Produtor musical cego processa empresa por falta de suporte no trabalho
Robin Millar busca reparação judicial após ter pedidos de assistência negados pela empresa que fundou durante sua recuperação pós-cirúrgica.
Pontos principais
- Robin Millar, produtor pop e ativista, iniciou disputa judicial contra os atuais proprietários de sua antiga empresa.
- O produtor alega que a gestão falhou em fornecer suporte adequado após ele enfrentar problemas de mobilidade devido a uma cirurgia de câncer.
- Millar solicitou formalmente a contratação de um assistente de trabalho, pedido que foi recusado pela administração.
- O caso levanta debates sobre a responsabilidade das empresas britânicas na garantia de acessibilidade para funcionários com deficiência.

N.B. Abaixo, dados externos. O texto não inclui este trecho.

(** ... and the CPU to the next thread. *)
Lemma give_way c q s ql :
  inv_but None None s ql -> settled None c s -> pool (self c s) ->
  (forall u, q = Some (JoinQ u) -> ~ finished (st_of s u)) ->
  let t := self c s in
  let ql1 := <[q := ql q ++ [t]]> ql in
  let s' := reschedule c (q_push q t (upd t (with_state (parked q)) s)) in
  inv_but None None s' (<[None := tail (ql1 None)]> ql1) /\ self c s' = next_of c (ql1 None) /\
  framed c s s'.
Proof.
  intros Hi Hc Hp Hj t ql1.
  assert (Hf : framed c s (q_push q t (upd t (with_state (parked q)) s))).
  { etrans; [by apply (framed_upd c t (with_state (parked q)))|]. apply framed_q_push. }
  destruct (reschedule_inv c _ _ (parked_inv c q s ql Hi Hc Hp Hj)) as (? & ? & Hf');
    [by eapply framed_settled|].
  split; [done|]. split; [done|]. etrans; [exact Hf|exact Hf'].
Qed.

Lemma block_on_spec c w s ql :
  inv_but None None s ql -> settled None c s -> pool (self c s) ->
  (forall u, w = JoinQ u -> ~ finished (st_of s u)) ->
  let s' := canboot_sched_block_on c w s in
  inv_but None None s' (<[None := tail (ql None)]> (<[Some w := ql (Some w) ++ [self c s]]> ql)) /\
  self c s' = next_of c (ql None) /\ framed c s s'.
Proof.
  intros Hi Hc Hp Hj. destruct (give_way c (Some w) s ql) as (H1 & H2 & H3); [done..| |].
  { intros u [= ->]. by apply Hj. }
  rewrite !fn_lookup_insert_ne in H1, H2 by done. done.
Qed.

Lemma yield_spec c s ql :
  inv_but None None s ql -> settled None c s -> pool (self c s) ->
  let s' := canboot_sched_yield c s in
  let l := ql None ++ [self c s] in
  inv_but None None s' (<[None := tail l]> ql) /\ self c s' = next_of c l /\ framed c s s'.
Proof.
  intros Hi Hc Hp. destruct (give_way c None s ql) as (H1 & H2 & H3); [done..|].
  rewrite fn_lookup_insert in H1, H2. unfold canboot_sched_yield.
  pose proof (cur_running c s ql Hi Hc Hp) as Hr. unfold st_of in Hr. rewrite decide_True by done.
  split; [|split; [exact H2|exact H3]].
  eapply inv_ql; [exact H1|]. intros q. destruct (decide (q = None)) as [->|].
  - by rewrite !fn_lookup_insert.
  - by rewrite !fn_lookup_insert_ne.
Qed.

(** The first waiter moves to the end of the run queue. *)
Definition woken_one (w : wqref) (ql : qref -> list Z) : qref -> list Z :=
  match head (ql (Some w)) with
  | Some t => <[None := ql None ++ [t]]> (<[Some w := tail (ql (Some w))]> ql)
  | None => ql
  end.

Lemma wake_one_spec C w c s ql :
  inv_but C None s ql ->
  let s' := canboot_sched_wake_one w s in
  inv_but C None s' (woken_one w ql) /\ canboot_cpus s' = canboot_cpus s /\ framed c s s'.
Proof.
  intros Hi. unfold canboot_sched_wake_one, woken_one.
  destruct (head (ql (Some w))) as [t|] eqn:Hh.
  - destruct (take_inv _ _ _ _ _ Hi Hh) as (s1 & Hpop & H1 & Hcore & Hp & Hst).
    change (q_pop (Some w) s) with (wq_pop w s) in Hpop.
    pose proof (framed_q_pop c (Some w) s) as Hf. cbn [q_pop] in Hf. rewrite Hpop in Hf |- *.
    assert (H2 : inv_but C (Some t) (upd t (with_state CANBOOT_TH_RUNNABLE) s1) (<[Some w := tail (ql (Some w))]> ql)).
    { apply put_inv; [done|done|intros _|done]. apply (iv_id _ _ _ _ H1); [done|]. by rewrite Hst. }
    assert (H3 := park_inv C t None _ _ H2 Hp ltac:(rewrite st_upd; by rewrite decide_True) ltac:(done)).
    rewrite fn_lookup_insert_ne in H3 by done.
    assert (Hf3 : framed c (upd t (with_state CANBOOT_TH_RUNNABLE) s1) (rq_push t (upd t (with_state CANBOOT_TH_RUNNABLE) s1)))
      by apply (framed_q_push c None).
    split; [exact H3|]. split.
    + destruct (push_view None t _ _ (iv_view _ _ _ _ H2)) as [_ Hc2].
      { intros q' Hq'. by apply (iv_in _ _ _ _ H2) in Hq' as (_ & ? & _). }
      etrans; [apply (sc_cpus _ _ Hc2)|]. apply (sc_cpus _ _ Hcore).
    + etrans; [exact Hf|]. etrans; [|exact Hf3]. by apply framed_upd.
  - assert (Hnil : ql (Some w) = []) by (by destruct (ql (Some w))).
    destruct (v_queue _ _ (iv_view _ _ _ _ Hi) (Some w)) as [Hq _]. rewrite Hnil in Hq.
    unfold wq_pop. cbn in Hq. rewrite Hq. done.
Qed.

(** All waiters move, in order. *)
Definition woken_all (w : wqref) (ql : qref -> list Z) : qref -> list Z :=
  <[None := ql None ++ ql (Some w)]> (<[Some w := []]> ql).
(* ===== verification/Pthread.v ===== *)
(** * Threads, mutexes, condition variables and once controls,
    [rt/pthread_stub/pthread.c]

    Each function is the sequence of its critical sections under the scheduler
    lock.  A section that parks the caller in a [while] loop is given by one
    round of the loop: the round either leaves the loop or parks the caller,
    which makes the next round when it runs again.  A thread's continuation is
    the list of the sections it still has to go through. *)
From stdpp Require Import functions.
From S2P Require Import Prelude Sched SchedInv SchedProps.

Definition ESRCH : Z := 3.
Definition EAGAIN : Z := 11.
Definition EBUSY : Z := 16.

Record pthread_mutex_t : Type := mkMutex { locked : bool; owner : Z }.
Definition PTHREAD_MUTEX_INITIALIZER : pthread_mutex_t := mkMutex false (-1).

(** The wait queues embedded in the objects. *)
Definition mutex_q (m : Z) : wqref := ObjQ (3 * m).
Definition cond_q (v : Z) : wqref := ObjQ (3 * v + 1).
Definition once_q (o : Z) : wqref := ObjQ (3 * o + 2).

(** The sections a thread goes through. *)
Inductive micro : Type :=
| MUser                     (* the program's own code *)
| MLock (m : Z)
| MTrylock (m : Z)
| MUnlock (m : Z)
| MWait (v m : Z)           (* first half of [pthread_cond_wait] *)
| MSignal (v : Z)
| MBroadcast (v : Z)
| MGilAcquire
| MGilRelease
| MOnce (o : Z)             (* entry of [pthread_once] *)
| MOnceWait (o : Z)         (* its waiting loop *)
| MOnceDone (o : Z)         (* after [init()] *)
| MJoin (t : Z)
| MYield
| MExit (r : option Z).     (* with [r], or with the value the program returned *)

Record psys : Type := mkP {
  ps : sched;
  mutexes : Z -> pthread_mutex_t;
  generation : Z -> Z;
  once_state : Z -> Z;
  cont : Z -> list micro;
  uret : Z -> Z;
}.

Definition on_sched (f : sched -> sched) (p : psys) : psys :=
  mkP (f (ps p)) (mutexes p) (generation p) (once_state p) (cont p) (uret p).
Definition set_mutex (m : Z) (x : pthread_mutex_t) (p : psys) : psys :=
  mkP (ps p) (<[m := x]> (mutexes p)) (generation p) (once_state p) (cont p) (uret p).
Definition set_generation (v g : Z) (p : psys) : psys :=
  mkP (ps p) (mutexes p) (<[v := g]> (generation p)) (once_state p) (cont p) (uret p).
Definition set_once (o x : Z) (p : psys) : psys :=
  mkP (ps p) (mutexes p) (generation p) (<[o := x]> (once_state p)) (cont p) (uret p).
Definition set_cont (t : Z) (k : list micro) (p : psys) : psys :=
  mkP (ps p) (mutexes p) (generation p) (once_state p) (<[t := k]> (cont p)) (uret p).

(** ** Lifecycle *)
Definition pthread_self (c : Z) (p : psys) : Z :=
  id (g_threads (ps p) (canboot_thread_current c (ps p))).

Definition pthread_equal (a b : Z) : bool := a =? b.

(** What a created thread goes through, [gil_thread_entry] and the return into
    [thread_trampoline]. *)
Definition gil_thread_entry : list micro := [MGilAcquire; MUser; MGilRelease; MExit None].
Definition GIL_THREAD_ENTRY : Z := -2.

(** [th] is the result of [malloc]. *)
Definition pthread_create (th : option Z) (p : psys) : (Z * option Z) * psys :=
  match th with
  | None => ((EAGAIN, None), p)
  | Some th =>
      match canboot_thread_create GIL_THREAD_ENTRY th (ps p) with
      | (None, _) => ((EAGAIN, None), p)
      | (Some t, s) => ((0, Some t), set_cont t gil_thread_entry (on_sched (fun _ => s) p))
      end
  end.

Definition pthread_detach (tid : Z) (p : psys) : Z * psys :=
  match canboot_thread_by_id tid with
  | None => (ESRCH, p)
  | Some t => (0, on_sched (canboot_thread_detach t) p)
  end.

Definition pthread_yield (c : Z) (p : psys) : psys := on_sched (canboot_sched_yield c) p.

Definition pthread_join (had_gil : bool) (tid : Z) : option (list micro) :=
  match canboot_thread_by_id tid with
  | None => None                                (* ESRCH *)
  | Some t => Some ((if had_gil then [MGilRelease] else []) ++ [MJoin t] ++
                    (if had_gil then [MGilAcquire] else []))
  end.

(** ** Mutexes *)
Definition pthread_mutex_init (m : Z) (p : psys) : psys :=
  on_sched (wq_set (mutex_q m) CANBOOT_WAIT_QUEUE_INITIALIZER)
    (set_mutex m PTHREAD_MUTEX_INITIALIZER p).

Definition pthread_mutex_trylock (c m : Z) (p : psys) : Z * psys :=
  if locked (mutexes p m) then (EBUSY, p)
  else (0, set_mutex m (mkMutex true (pthread_self c p)) p).

(** One round of the loop; [true] when the mutex is taken. *)
Definition pthread_mutex_lock (c m : Z) (p : psys) : bool * psys :=
  if locked (mutexes p m) then (false, on_sched (canboot_sched_block_on c (mutex_q m)) p)
  else (true, set_mutex m (mkMutex true (pthread_self c p)) p).

Definition pthread_mutex_unlock (m : Z) (p : psys) : psys :=
  on_sched (canboot_sched_wake_one (mutex_q m)) (set_mutex m (mkMutex false (-1)) p).

(** ** Condition variables *)
Definition pthread_cond_init (v : Z) (p : psys) : psys :=
  on_sched (wq_set (cond_q v) CANBOOT_WAIT_QUEUE_INITIALIZER) (set_generation v 0 p).

(** The section that drops the mutex and parks on the variable. *)
Definition cond_wait_park (c v m : Z) (p : psys) : psys :=
  on_sched (canboot_sched_block_on c (cond_q v))
    (on_sched (canboot_sched_wake_one (mutex_q m)) (set_mutex m (mkMutex false (-1)) p)).

Definition pthread_cond_wait (had_gil : bool) (v m : Z) : list micro :=
  (if had_gil then [MGilRelease] else []) ++ [MWait v m] ++
  (if had_gil then [MGilAcquire] else []) ++ [MLock m].

Definition pthread_cond_signal (v : Z) (p : psys) : psys :=
  on_sched (canboot_sched_wake_one (cond_q v)) (set_generation v (s32 (generation p v + 1)) p).

Definition pthread_cond_broadcast (v : Z) (p : psys) : option psys :=
  match canboot_sched_wake_all 16 (cond_q v) (ps p) with
  | Some s => Some (on_sched (fun _ => s) (set_generation v (s32 (generation p v + 1)) p))
  | None => None
  end.

(** ** Once *)
(** The first section of [pthread_once]: what is left to do. *)
Definition pthread_once (o : Z) (p : psys) : list micro * psys :=
  if once_state p o =? 2 then ([], p)
  else if once_state p o =? 1 then ([MOnceWait o], p)
  else ([MUser; MOnceDone o], set_once o 1 p).

Definition once_wait (c o : Z) (p : psys) : bool * psys :=
  if once_state p o =? 2 then (true, p)
  else (false, on_sched (canboot_sched_block_on c (once_q o)) p).

Definition once_done (o : Z) (p : psys) : option psys :=
  match canboot_sched_wake_all 16 (once_q o) (ps p) with
  | Some s => Some (on_sched (fun _ => s) (set_once o 2 p))
  | None => None
  end.

(** ** Running the sections *)
Inductive event : Type :=
| EAcq (t m : Z)            (* took the mutex *)
| ERel (t m : Z)            (* gave it back *)
| EInit (t o : Z)           (* starts [init()] *)
| EInitDone (t o : Z)       (* has run it *)
| EOnceRet (t o : Z).       (* [pthread_once] returns *)

#[export] Instance event_eq : EqDecision event.
Proof. solve_decision. Defined.

(** One section of the current thread of CPU [c]: what remains to be done in
    its place, the events, and the new state. *)
Definition section (c : Z) (u : micro) (p : psys) : option (list micro * list event * psys) :=
  let t := self c (ps p) in
  match u with
  | MUser => None
  | MLock m =>
      let (b, p') := pthread_mutex_lock c m p in
      Some (if b then ([], [EAcq t m], p') else ([MLock m], [], p'))
  | MTrylock m =>
      let (rc, p') := pthread_mutex_trylock c m p in
      Some ([], if rc =? 0 then [EAcq t m] else [], p')
  | MUnlock m => Some ([], [ERel t m], pthread_mutex_unlock m p)
  | MWait v m => Some ([], [ERel t m], cond_wait_park c v m p)
  | MSignal v => Some ([], [], pthread_cond_signal v p)
  | MBroadcast v =>
      match pthread_cond_broadcast v p with Some p' => Some ([], [], p') | None => None end
  | MGilAcquire =>
      let (b, s) := canboot_gil_acquire c (ps p) in
      Some (if b then [] else [MGilAcquire], [], on_sched (fun _ => s) p)
  | MGilRelease => Some ([], [], on_sched canboot_gil_release p)
  | MOnce o =>
      let (k, p') := pthread_once o p in
      Some (k, match k with [] => [EOnceRet t o] | MUser :: _ => [EInit t o] | _ => [] end, p')
  | MOnceWait o =>
      let (b, p') := once_wait c o p in
      Some (if b then ([], [EOnceRet t o], p') else ([MOnceWait o], [], p'))
  | MOnceDone o =>
      match once_done o p with
      | Some p' => Some ([], [EOnceRet t o; EInitDone t o], p')
      | None => None
      end
  | MJoin x =>
      let (r, s) := canboot_thread_join c x (ps p) in
      Some (match r with Some _ => [] | None => [MJoin x] end, [], on_sched (fun _ => s) p)
  | MYield => Some ([], [], pthread_yield c p)
  | MExit r =>
      match canboot_thread_exit 16 c (match r with Some r => r | None => uret p t end) (ps p) with
      | Some s => Some ([], [], on_sched (fun _ => s) p)
      | None => None
      end
  end.

(** ** The system *)
Inductive call : Type :=
| CLock (m : Z)
| CTrylock (m : Z)
| CUnlock (m : Z)
| CWait (v m : Z)
| CSignal (v : Z)
| CBroadcast (v : Z)
| COnce (o : Z)
| CJoin (tid : Z)
| CYield
| CExit (r : Z)
| CGilAcquire
| CGilRelease.

Definition code (had_gil : bool) (x : call) : list micro :=
  match x with
  | CLock m => [MLock m]
  | CTrylock m => [MTrylock m]
  | CUnlock m => [MUnlock m]
  | CWait v m => pthread_cond_wait had_gil v m
  | CSignal v => [MSignal v]
  | CBroadcast v => [MBroadcast v]
  | COnce o => [MOnce o]
  | CJoin tid => match pthread_join had_gil tid with Some k => k | None => [] end
  | CYield => [MYield]
  | CExit r => [MExit (Some r)]
  | CGilAcquire => [MGilAcquire]
  | CGilRelease => [MGilRelease]
  end.

(** A pool thread runs on CPU [c]. *)
Definition running (c : Z) (p : psys) : Prop := settled None c (ps p) /\ pool (self c (ps p)).

(** Steps of the timer, of the idle loop and of the bring-up. *)
Definition hardware (o : op) : bool :=
  match o with
  | OTick | OIdle | OApOnline _ | OArmIrqs | OSetPreemption _ | OPreemptDisable | OPreemptEnable => true
  | _ => false
  end.

Inductive pstep : psys -> list event -> psys -> Prop :=
| st_section c u k r evs p p1 :
    running c p -> cont p (self c (ps p)) = u :: k -> section c u p = Some (r, evs, p1) ->
    pstep p evs (set_cont (self c (ps p)) (r ++ k) p1)
| st_call c k x p :
    running c p -> cont p (self c (ps p)) = MUser :: k ->
    pstep p [] (set_cont (self c (ps p))
                  (code (canboot_gil_owned_by_current c (ps p)) x ++ MUser :: k) p)
| st_return c k v p :
    running c p -> cont p (self c (ps p)) = MUser :: k ->
    pstep p [] (set_cont (self c (ps p)) k
      (mkP (ps p) (mutexes p) (generation p) (once_state p) (cont p)
           (<[self c (ps p) := v]> (uret p))))
| st_create c k th p :
    running c p -> cont p (self c (ps p)) = MUser :: k -> pstep p [] (pthread_create th p).2
| st_detach c k tid p :
    running c p -> cont p (self c (ps p)) = MUser :: k -> pstep p [] (pthread_detach tid p).2
| st_hardware c o s p :
    hardware o = true -> allowed c o (ps p) -> exec c o (ps p) = Some s ->
    pstep p [] (on_sched (fun _ => s) p).

(** After [canboot_pthread_init]: the boot thread runs its program. *)
Definition canboot_pthread_init (boot_tls : option Z) : psys :=
  mkP (boot_sched boot_tls) (fun _ => PTHREAD_MUTEX_INITIALIZER) (fun _ => 0) (fun _ => 0)
    (<[0 := [MUser]]> (fun _ => [])) (fun _ => 0).

(** Runs from the start, with their events, the latest first. *)
Inductive runs : list event -> psys -> Prop :=
| runs_init tls : runs [] (canboot_pthread_init tls)
| runs_step tr p evs p' : runs tr p -> pstep p evs p' -> runs (evs ++ tr) p'.
(* ===== verification/PthreadProps.v ===== *)
(** * What the thread layer promises

    Mutexes exclude, a free lock is never slept on without someone awake to
    take it, and an initialiser runs once. *)
From stdpp Require Import functions.
From S2P Require Import Prelude Sched SchedInv SchedProps Pthread.

(** ** Threads that are awake *)
Definition awake (s : sched) (t : Z) : Prop :=
  st_of s t = CANBOOT_TH_RUNNABLE \/ st_of s t = CANBOOT_TH_RUNNING.

Lemma awake_eq s s' t : st_of s' t = st_of s t -> awake s t -> awake s' t.
Proof. unfold awake. by intros ->. Qed.

Lemma awake_core s s' t : same_core s s' -> awake s t -> awake s' t.
Proof. intros Hc. apply awake_eq. by apply same_core_state. Qed.

Lemma awake_reschedule c s t : awake s t -> awake (reschedule c s) t.
Proof. intros Ha. unfold awake. rewrite reschedule_state. case_decide; [by right|done]. Qed.

Lemma awake_upd u f s t : (t = u -> awake (upd u f s) t) -> awake s t -> awake (upd u f s) t.
Proof.
  intros Hu Ha. destruct (decide (t = u)) as [He|Hne]; [by apply Hu|].
  unfold awake. rewrite st_upd, decide_False by done. done.
Qed.

Lemma awake_push q u s t : awake s t -> awake (q_push q u s) t.
Proof. apply awake_core, push_core. Qed.

Lemma awake_block c w s t : t <> self c s -> awake s t -> awake (canboot_sched_block_on c w s) t.
Proof.
  intros Hne Ha. unfold canboot_sched_block_on. apply awake_reschedule, (awake_push (Some w)).
  by apply awake_upd.
Qed.

Lemma awake_runnable u s : awake (upd u (with_state CANBOOT_TH_RUNNABLE) s) u.
Proof. left. by rewrite st_upd, decide_True. Qed.

Lemma awake_yield c s t : awake s t -> awake (canboot_sched_yield c s) t.
Proof.
  intros Ha. unfold canboot_sched_yield. apply awake_reschedule. case_decide; [|done].
  apply (awake_push None). apply awake_upd; [|done]. intros ->. apply awake_runnable.
Qed.

Lemma awake_wake_one w s t : awake s t -> awake (canboot_sched_wake_one w s) t.
Proof.
  intros Ha. unfold canboot_sched_wake_one. pose proof (pop_core (Some w) s) as Hc. cbn [q_pop] in Hc.
  destruct (wq_pop w s) as [[u|] s1]; cbn [snd] in Hc; [|by eapply awake_core].
  apply (awake_push None), awake_upd; [|by eapply awake_core]. intros ->. apply awake_runnable.
Qed.

Lemma awake_wake_all w t fuel : forall s s',
  canboot_sched_wake_all fuel w s = Some s' -> awake s t -> awake s' t.
Proof.
  induction fuel as [|fuel IH]; intros s s'; rewrite wake_all_unfold; destruct (wq_pop w s).1;
    intros Hw Ha; simplify_eq; try done.
  eapply IH; [exact Hw|]. by apply awake_wake_one.
Qed.

Lemma awake_exit c r s s' t : t <> self c s ->
  canboot_thread_exit 16 c r s = Some s' -> awake s t -> awake s' t.
Proof.
  intros Hne He Ha. unfold canboot_thread_exit in He.
  destruct (canboot_sched_wake_all _ _ _) as [s1|] eqn:Hw; [|done]. injection He as <-.
  apply awake_reschedule, awake_upd; [done|]. eapply awake_wake_all; [exact Hw|].
  by apply awake_upd.
Qed.

Lemma awake_preempt c s t : awake s t -> awake (canboot_sched_preempt c s) t.
Proof.
  intros Ha. unfold canboot_sched_preempt. cbv zeta. destruct (wq_head _); [|done].
  apply awake_reschedule. case_decide; [|done]. apply (awake_push None), awake_upd; [|done].
  intros ->. apply awake_runnable.
Qed.

(** The first waiter is awake after the wake-up. *)
Lemma awake_woken C w s ql t :
  inv_but C None s ql -> head (ql (Some w)) = Some t -> awake (canboot_sched_wake_one w s) t.
Proof.
  intros Hi Hh. destruct (wake_one_spec C w 0 s ql Hi) as (H1 & _). unfold woken_one in H1.
  rewrite Hh in H1. left. apply (iv_in _ _ _ _ H1 None). rewrite fn_lookup_insert. set_solver.
Qed.

(** The timer and the idle loop leave the wait queues and the awake threads alone. *)
Lemma hardware_run c o s s' ql :
  hardware o = true -> inv_but None None s ql -> allowed c o s -> exec c o s = Some s' ->
  exists ql', inv_but None None s' ql' /\ (forall w, ql' (Some w) = ql (Some w)) /\
    (forall t, pool t -> awake s t -> awake s' t) /\
    (g_gil_owner s', g_gil_locked s') = (g_gil_owner s, g_gil_locked s).
Proof.
  intros Hh Hi (Hb & Ho & Hw) He.
  assert (Hc : (forall fs, o <> OApOnline fs) -> settled None c s).
  { intros Hne. split; [done|]. split; [|done]. destruct o; try done. by destruct (Hne fs). }
  destruct o; try done; cbn [exec] in He; injection He as <-; try specialize (Hc ltac:(done)).
  - exists ql. split; [by apply cpu_soft_inv|done].
  - unfold canboot_preempt_enable. cbv zeta. set (s1 := set_preempt _ _ _ s).
    assert (Hi1 : inv_but None None s1 ql) by (by apply cpu_soft_inv).
    destruct (_ && _)%bool; [|by exists ql].
    destruct (yield_spec c s1 ql Hi1) as (H1 & _ & Hf); [by apply settled_preempt|unfold s1; by rewrite self_preempt|].
    eexists. split; [exact H1|]. split; [intros w; by rewrite fn_lookup_insert_ne|].
    split; [intros t _ ?; by apply awake_yield|]. exact (fr_gil _ _ _ Hf).
  - unfold canboot_sched_on_tick. set (s1 := set_gates _ _ _ s). cbv zeta.
    assert (Hi1 : inv_but None None s1 ql) by (by apply gates_inv).
    destruct (negb _); [by exists ql|]. destruct (negb _); [exists ql; split; [by apply cpu_soft_inv|done]|].
    destruct (preempt_run c s1 ql Hi1 Hc) as (H1 & _ & _ & _ & Hg).
    destruct (ql None) as [|t l]; destruct H1 as [H1 _]; eexists; (split; [exact H1|]);
      (split; [intros w; by rewrite ?fn_lookup_insert_ne|]);
      (split; [intros u _ ?; by apply awake_preempt|done]).
  - rewrite (iv_idle _ _ _ _ Hi c) in Hw by done.
    destruct (idle_round c s ql Hi Hc Hw) as (H1 & _ & Hf). eexists. split; [exact H1|].
    split; [intros w; by rewrite fn_lookup_insert_ne|].
    split; [intros t _ ?; by apply awake_reschedule|]. exact (fr_gil _ _ _ Hf).
  - exists ql. split; [by apply ap_online_run|]. split; [done|]. split; [|done].
    intros t Hp. apply awake_eq. unfold st_of. cbn. rewrite fn_lookup_insert_ne; [done|].
    unfold pool in Hp. lia.
  - exists ql. split; [by apply gates_inv|done].
  - exists ql. split; [by apply gates_inv|done].
Qed.

(** ** Locks and their sleepers *)
Inductive lock : Type := LMutex (m : Z) | LGil.
Definition lock_q (x : lock) : wqref := match x with LMutex m => mutex_q m | LGil => GilQ end.
Definition retry (x : lock) : micro := match x with LMutex m => MLock m | LGil => MGilAcquire end.
Definition taken (p : psys) (x : lock) : bool :=
  match x with LMutex m => locked (mutexes p m) | LGil => g_gil_locked (ps p) end.

(** Some thread is awake and about to try the lock. *)
Definition candidate (p : psys) (x : lock) : Prop :=
  exists t, pool t /\ awake (ps p) t /\ head (cont p t) = Some (retry x).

O produtor musical e ativista pelos direitos das pessoas com deficiência, Robin Millar, iniciou uma ação judicial contra a empresa que fundou no Reino Unido. Millar alega que a atual gestão da companhia falhou em oferecer as adaptações necessárias para que ele pudesse desempenhar suas funções após passar por uma cirurgia de câncer. Segundo o produtor, o pedido por um assistente de trabalho, essencial para lidar com suas limitações de mobilidade, foi negado pelos proprietários. O processo coloca em evidência as falhas no suporte corporativo a funcionários com deficiência e a aplicação das leis de acessibilidade no mercado de trabalho britânico. A disputa destaca a tensão entre as obrigações legais de inclusão e a postura administrativa de empresas diante das necessidades específicas de seus colaboradores em momentos de vulnerabilidade de saúde.